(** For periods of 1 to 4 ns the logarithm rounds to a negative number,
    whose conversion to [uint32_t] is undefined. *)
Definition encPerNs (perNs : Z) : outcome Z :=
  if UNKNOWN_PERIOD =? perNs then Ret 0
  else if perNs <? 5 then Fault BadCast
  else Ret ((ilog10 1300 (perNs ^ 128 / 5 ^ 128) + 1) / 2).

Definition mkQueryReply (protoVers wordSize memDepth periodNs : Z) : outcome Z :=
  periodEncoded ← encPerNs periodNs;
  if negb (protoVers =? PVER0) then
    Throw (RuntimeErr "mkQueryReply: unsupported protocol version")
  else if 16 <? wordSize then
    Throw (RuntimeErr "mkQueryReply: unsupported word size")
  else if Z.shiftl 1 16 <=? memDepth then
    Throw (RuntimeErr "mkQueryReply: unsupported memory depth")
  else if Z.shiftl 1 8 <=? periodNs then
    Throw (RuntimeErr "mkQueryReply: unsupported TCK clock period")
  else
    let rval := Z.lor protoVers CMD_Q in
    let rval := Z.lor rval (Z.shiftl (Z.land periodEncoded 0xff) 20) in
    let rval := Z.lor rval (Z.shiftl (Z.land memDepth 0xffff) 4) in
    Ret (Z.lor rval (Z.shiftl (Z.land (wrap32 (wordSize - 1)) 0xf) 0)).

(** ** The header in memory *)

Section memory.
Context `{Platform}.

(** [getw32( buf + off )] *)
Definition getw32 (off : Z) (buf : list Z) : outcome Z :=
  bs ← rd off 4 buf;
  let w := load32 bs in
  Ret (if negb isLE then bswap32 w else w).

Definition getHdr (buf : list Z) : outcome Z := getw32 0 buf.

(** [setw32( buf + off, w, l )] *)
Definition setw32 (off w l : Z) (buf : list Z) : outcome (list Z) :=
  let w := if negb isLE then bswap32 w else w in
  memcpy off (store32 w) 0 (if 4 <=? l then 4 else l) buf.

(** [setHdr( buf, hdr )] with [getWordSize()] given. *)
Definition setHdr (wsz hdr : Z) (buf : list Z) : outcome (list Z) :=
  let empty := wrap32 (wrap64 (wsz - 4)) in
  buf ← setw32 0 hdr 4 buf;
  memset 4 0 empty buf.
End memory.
______
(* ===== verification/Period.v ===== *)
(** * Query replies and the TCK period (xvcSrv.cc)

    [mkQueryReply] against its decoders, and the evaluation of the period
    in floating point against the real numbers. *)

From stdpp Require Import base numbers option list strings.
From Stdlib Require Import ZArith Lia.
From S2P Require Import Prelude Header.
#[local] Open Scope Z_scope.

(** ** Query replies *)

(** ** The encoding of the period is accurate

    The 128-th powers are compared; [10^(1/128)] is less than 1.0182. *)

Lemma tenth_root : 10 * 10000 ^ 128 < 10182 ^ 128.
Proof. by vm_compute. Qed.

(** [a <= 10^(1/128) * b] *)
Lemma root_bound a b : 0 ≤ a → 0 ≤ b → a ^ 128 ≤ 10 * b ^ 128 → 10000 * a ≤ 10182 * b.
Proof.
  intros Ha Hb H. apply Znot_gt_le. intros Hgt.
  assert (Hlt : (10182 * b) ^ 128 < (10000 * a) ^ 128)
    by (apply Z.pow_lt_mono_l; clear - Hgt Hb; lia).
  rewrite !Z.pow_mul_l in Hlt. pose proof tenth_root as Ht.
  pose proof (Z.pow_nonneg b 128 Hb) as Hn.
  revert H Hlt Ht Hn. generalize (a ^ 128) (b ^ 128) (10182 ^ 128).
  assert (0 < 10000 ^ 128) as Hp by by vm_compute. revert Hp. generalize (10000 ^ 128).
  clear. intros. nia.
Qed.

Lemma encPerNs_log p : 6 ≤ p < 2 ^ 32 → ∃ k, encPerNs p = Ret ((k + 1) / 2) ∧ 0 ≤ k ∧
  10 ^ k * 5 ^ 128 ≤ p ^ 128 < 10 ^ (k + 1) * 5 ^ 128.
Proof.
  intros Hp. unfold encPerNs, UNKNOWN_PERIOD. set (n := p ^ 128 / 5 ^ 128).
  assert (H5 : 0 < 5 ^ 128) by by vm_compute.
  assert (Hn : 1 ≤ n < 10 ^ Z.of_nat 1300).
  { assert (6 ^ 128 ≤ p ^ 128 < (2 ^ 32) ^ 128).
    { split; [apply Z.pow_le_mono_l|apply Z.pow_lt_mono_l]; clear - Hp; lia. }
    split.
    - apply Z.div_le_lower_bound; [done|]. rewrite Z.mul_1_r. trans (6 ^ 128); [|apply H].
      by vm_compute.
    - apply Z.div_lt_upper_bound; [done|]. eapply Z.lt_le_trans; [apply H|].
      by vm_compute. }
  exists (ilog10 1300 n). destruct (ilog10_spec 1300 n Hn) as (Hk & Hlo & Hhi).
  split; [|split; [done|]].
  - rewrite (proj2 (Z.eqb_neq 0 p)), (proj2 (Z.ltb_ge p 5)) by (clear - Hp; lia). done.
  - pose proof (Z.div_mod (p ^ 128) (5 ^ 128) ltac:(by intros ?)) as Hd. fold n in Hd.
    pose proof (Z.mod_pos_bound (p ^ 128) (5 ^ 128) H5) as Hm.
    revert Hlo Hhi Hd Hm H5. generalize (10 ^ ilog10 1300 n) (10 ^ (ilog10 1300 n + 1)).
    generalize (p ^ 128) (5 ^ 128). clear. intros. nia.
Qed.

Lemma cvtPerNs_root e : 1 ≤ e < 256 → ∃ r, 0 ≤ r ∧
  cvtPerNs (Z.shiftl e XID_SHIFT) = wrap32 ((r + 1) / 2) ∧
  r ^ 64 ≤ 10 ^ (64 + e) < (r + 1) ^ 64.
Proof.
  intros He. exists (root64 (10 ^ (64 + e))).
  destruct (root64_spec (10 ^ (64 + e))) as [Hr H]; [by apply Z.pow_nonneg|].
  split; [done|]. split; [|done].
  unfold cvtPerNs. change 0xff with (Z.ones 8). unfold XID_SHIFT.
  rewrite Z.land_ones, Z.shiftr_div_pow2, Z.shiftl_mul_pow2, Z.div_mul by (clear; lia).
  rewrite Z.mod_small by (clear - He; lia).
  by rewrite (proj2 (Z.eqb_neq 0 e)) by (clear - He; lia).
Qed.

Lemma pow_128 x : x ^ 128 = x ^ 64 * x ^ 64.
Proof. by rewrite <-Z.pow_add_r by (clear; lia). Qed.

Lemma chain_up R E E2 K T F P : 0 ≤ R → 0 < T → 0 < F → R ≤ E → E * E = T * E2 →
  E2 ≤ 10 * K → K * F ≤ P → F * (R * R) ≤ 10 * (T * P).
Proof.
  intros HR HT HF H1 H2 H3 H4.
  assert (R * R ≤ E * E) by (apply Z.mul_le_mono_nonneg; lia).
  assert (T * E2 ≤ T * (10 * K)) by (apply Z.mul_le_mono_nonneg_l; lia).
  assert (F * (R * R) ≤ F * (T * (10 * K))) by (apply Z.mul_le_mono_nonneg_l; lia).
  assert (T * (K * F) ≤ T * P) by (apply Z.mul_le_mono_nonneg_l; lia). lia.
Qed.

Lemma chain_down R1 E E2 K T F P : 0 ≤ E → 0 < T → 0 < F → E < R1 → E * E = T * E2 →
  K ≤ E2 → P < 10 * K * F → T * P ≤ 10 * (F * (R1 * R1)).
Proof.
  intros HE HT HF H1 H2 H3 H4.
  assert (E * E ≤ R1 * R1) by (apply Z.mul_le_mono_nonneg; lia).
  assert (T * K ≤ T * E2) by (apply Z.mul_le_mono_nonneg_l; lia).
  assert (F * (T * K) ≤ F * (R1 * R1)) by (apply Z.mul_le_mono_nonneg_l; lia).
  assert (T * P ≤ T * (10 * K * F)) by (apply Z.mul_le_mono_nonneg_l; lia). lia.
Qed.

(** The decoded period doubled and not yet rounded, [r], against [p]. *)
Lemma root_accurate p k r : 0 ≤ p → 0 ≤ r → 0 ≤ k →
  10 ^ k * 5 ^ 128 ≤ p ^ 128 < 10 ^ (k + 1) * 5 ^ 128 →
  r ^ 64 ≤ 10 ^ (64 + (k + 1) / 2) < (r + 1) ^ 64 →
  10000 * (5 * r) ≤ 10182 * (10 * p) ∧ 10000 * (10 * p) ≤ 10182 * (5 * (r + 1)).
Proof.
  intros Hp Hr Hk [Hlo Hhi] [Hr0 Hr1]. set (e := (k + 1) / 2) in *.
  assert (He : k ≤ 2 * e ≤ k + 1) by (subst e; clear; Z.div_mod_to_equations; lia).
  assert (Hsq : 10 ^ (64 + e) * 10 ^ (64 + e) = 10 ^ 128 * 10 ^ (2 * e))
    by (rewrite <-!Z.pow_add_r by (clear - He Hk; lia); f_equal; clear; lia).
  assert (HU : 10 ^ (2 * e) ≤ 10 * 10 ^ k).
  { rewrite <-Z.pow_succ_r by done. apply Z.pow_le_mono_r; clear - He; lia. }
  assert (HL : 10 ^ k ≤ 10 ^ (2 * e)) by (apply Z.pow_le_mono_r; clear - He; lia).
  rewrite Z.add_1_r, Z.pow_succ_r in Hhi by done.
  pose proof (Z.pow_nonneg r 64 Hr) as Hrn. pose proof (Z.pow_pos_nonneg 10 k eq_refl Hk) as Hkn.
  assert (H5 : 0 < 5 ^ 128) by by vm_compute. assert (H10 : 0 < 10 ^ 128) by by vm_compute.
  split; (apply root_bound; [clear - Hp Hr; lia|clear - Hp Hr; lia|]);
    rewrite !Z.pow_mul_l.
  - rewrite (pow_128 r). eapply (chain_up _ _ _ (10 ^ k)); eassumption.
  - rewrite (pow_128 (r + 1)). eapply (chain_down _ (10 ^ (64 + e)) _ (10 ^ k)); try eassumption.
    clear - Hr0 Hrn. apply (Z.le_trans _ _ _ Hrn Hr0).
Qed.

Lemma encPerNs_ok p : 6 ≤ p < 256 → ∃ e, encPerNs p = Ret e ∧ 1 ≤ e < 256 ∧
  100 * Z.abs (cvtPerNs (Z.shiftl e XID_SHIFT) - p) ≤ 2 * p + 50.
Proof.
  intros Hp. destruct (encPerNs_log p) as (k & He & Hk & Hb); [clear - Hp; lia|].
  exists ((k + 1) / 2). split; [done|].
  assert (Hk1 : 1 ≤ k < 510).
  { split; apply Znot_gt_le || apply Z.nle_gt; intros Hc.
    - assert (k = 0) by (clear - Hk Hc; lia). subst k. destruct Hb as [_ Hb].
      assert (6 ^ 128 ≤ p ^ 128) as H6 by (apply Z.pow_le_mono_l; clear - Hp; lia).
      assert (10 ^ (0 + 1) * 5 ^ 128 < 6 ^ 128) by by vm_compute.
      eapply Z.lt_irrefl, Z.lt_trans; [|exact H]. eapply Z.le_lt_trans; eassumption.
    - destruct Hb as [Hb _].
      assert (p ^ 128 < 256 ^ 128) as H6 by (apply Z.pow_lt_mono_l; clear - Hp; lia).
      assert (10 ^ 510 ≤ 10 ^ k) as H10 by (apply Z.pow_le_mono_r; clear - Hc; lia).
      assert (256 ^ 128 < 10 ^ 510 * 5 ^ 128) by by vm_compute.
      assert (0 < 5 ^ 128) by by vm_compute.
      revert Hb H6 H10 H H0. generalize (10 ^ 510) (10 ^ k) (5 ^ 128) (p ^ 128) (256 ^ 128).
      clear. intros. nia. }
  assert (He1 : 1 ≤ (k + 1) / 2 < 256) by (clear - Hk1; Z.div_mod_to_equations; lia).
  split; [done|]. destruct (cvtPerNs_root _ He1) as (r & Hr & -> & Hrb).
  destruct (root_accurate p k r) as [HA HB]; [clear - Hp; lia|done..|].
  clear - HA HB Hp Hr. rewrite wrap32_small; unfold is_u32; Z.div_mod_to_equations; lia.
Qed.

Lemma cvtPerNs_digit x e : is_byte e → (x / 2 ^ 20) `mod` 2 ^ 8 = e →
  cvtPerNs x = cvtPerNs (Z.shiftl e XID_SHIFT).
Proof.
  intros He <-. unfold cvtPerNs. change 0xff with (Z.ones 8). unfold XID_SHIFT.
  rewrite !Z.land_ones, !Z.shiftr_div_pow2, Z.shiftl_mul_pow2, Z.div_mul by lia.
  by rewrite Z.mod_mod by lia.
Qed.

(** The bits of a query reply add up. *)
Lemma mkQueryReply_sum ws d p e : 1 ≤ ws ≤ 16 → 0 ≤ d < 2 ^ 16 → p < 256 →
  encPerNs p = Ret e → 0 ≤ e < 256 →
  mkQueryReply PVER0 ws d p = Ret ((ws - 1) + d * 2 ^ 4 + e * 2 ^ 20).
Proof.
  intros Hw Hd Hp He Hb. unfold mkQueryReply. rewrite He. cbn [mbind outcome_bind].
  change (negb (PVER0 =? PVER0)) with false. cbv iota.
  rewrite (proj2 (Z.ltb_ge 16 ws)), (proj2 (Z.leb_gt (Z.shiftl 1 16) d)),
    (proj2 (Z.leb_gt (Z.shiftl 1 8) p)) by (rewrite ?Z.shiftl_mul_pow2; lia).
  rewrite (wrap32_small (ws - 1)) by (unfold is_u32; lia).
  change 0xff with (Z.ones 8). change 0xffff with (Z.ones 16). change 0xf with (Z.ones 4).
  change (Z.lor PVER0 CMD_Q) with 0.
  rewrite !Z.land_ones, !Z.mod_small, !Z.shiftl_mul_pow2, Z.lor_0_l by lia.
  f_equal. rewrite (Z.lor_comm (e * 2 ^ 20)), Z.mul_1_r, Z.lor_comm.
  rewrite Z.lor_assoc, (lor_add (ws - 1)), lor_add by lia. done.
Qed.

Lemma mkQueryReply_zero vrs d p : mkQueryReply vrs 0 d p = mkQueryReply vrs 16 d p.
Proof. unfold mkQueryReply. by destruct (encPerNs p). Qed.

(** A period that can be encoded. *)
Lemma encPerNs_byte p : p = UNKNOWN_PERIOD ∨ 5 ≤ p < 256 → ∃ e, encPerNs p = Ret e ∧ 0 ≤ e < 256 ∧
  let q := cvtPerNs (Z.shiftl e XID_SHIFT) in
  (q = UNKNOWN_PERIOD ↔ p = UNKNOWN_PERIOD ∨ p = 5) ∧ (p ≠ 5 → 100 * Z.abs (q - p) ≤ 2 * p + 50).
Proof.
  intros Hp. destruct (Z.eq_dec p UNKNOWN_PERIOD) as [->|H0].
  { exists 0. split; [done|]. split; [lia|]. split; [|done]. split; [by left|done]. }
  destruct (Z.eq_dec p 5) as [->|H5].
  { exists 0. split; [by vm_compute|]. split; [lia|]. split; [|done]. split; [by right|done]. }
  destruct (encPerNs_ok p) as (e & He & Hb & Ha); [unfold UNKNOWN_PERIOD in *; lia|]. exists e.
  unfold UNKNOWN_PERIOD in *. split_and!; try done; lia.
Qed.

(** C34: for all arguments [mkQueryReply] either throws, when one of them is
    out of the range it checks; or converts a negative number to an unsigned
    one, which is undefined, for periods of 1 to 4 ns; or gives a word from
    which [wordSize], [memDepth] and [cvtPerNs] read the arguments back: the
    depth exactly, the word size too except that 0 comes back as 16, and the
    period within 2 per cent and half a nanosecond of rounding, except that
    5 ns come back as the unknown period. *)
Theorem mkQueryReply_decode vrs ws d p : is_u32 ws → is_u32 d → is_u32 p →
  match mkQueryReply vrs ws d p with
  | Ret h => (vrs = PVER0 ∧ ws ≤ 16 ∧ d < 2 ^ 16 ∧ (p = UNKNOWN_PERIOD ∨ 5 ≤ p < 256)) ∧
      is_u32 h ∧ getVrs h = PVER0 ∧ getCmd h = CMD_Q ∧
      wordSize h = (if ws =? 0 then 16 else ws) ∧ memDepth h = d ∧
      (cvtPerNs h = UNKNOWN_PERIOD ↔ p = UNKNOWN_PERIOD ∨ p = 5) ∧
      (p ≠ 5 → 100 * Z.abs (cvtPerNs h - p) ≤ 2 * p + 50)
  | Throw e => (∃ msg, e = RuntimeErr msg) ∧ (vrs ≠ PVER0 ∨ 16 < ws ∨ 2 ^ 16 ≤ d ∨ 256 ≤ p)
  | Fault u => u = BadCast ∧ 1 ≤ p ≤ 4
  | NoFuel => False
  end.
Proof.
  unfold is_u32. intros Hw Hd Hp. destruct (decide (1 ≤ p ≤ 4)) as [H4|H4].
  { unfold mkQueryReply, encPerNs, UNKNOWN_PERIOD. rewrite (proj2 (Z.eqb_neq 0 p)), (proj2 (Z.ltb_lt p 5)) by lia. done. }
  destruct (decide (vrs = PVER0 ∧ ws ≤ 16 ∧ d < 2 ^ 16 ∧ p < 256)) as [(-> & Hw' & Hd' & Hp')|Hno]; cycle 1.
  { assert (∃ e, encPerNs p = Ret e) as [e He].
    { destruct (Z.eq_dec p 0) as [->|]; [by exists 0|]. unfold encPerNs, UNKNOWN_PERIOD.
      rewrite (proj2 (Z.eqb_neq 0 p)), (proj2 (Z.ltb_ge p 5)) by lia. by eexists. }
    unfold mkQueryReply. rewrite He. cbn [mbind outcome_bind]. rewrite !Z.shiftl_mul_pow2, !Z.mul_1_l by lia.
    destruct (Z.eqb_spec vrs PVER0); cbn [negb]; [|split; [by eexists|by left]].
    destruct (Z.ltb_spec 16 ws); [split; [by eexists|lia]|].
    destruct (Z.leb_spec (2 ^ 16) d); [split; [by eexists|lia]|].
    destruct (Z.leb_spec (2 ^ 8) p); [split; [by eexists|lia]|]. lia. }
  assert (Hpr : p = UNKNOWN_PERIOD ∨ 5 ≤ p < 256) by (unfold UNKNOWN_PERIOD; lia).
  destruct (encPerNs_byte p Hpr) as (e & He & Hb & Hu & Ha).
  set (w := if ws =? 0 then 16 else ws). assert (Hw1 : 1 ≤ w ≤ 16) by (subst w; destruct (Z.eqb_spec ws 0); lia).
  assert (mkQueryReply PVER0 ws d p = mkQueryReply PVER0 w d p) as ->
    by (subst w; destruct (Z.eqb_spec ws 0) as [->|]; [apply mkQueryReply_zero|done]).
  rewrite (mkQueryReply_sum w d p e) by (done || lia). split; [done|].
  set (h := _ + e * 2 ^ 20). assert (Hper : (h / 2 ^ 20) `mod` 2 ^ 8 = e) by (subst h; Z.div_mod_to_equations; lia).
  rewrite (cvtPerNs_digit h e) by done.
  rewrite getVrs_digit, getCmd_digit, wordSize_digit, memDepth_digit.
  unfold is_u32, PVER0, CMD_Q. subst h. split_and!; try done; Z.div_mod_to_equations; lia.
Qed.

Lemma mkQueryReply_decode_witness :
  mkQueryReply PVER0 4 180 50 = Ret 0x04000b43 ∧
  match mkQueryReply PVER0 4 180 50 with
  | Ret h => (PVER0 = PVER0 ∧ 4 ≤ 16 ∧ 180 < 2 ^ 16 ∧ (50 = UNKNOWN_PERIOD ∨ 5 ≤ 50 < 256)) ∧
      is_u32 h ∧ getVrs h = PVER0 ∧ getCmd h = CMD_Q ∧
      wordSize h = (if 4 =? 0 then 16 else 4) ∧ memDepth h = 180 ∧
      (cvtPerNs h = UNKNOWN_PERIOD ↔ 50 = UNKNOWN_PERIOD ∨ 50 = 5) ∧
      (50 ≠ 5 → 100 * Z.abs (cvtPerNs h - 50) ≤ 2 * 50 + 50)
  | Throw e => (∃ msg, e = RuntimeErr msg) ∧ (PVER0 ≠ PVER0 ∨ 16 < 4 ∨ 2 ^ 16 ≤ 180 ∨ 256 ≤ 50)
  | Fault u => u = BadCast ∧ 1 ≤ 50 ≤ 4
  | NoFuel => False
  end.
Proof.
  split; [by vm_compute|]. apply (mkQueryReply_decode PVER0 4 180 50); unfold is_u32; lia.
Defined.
______
## WORK INSTRUCTION
Taking the material above, extract exactly and only the lines from the line with "rewrite (proj2 (Z.ltb_ge" to the line with "Lemma mkQueryReply_zero vrs", inclusive of both.

## YOUR SOLUTION
  rewrite (proj2 (Z.ltb_ge 16 ws)), (proj2 (Z.leb_gt (Z.shiftl 1 16) d)),
    (proj2 (Z.leb_gt (Z.shiftl 1 8) p)) by (rewrite ?Z.shiftl_mul_pow2; lia).
  rewrite (wrap32_small (ws - 1)) by (unfold is_u32; lia).
  change 0xff with (Z.ones 8). change 0xffff with (Z.ones 16). change 0xf with (Z.ones 4).
  change (Z.lor PVER0 CMD_Q) with 0.
  rewrite !Z.land_ones, !Z.mod_small, !Z.shiftl_mul_pow2, Z.lor_0_l by lia.
  f_equal. rewrite (Z.lor_comm (e * 2 ^ 20)), Z.mul_1_r, Z.lor_comm.
  rewrite Z.lor_assoc, (lor_add (ws - 1)), lor_add by lia. done.
Qed.

Lemma mkQueryReply_zero vrs d p : mkQueryReply vrs 0 d p = mkQueryReply vrs 16 d p.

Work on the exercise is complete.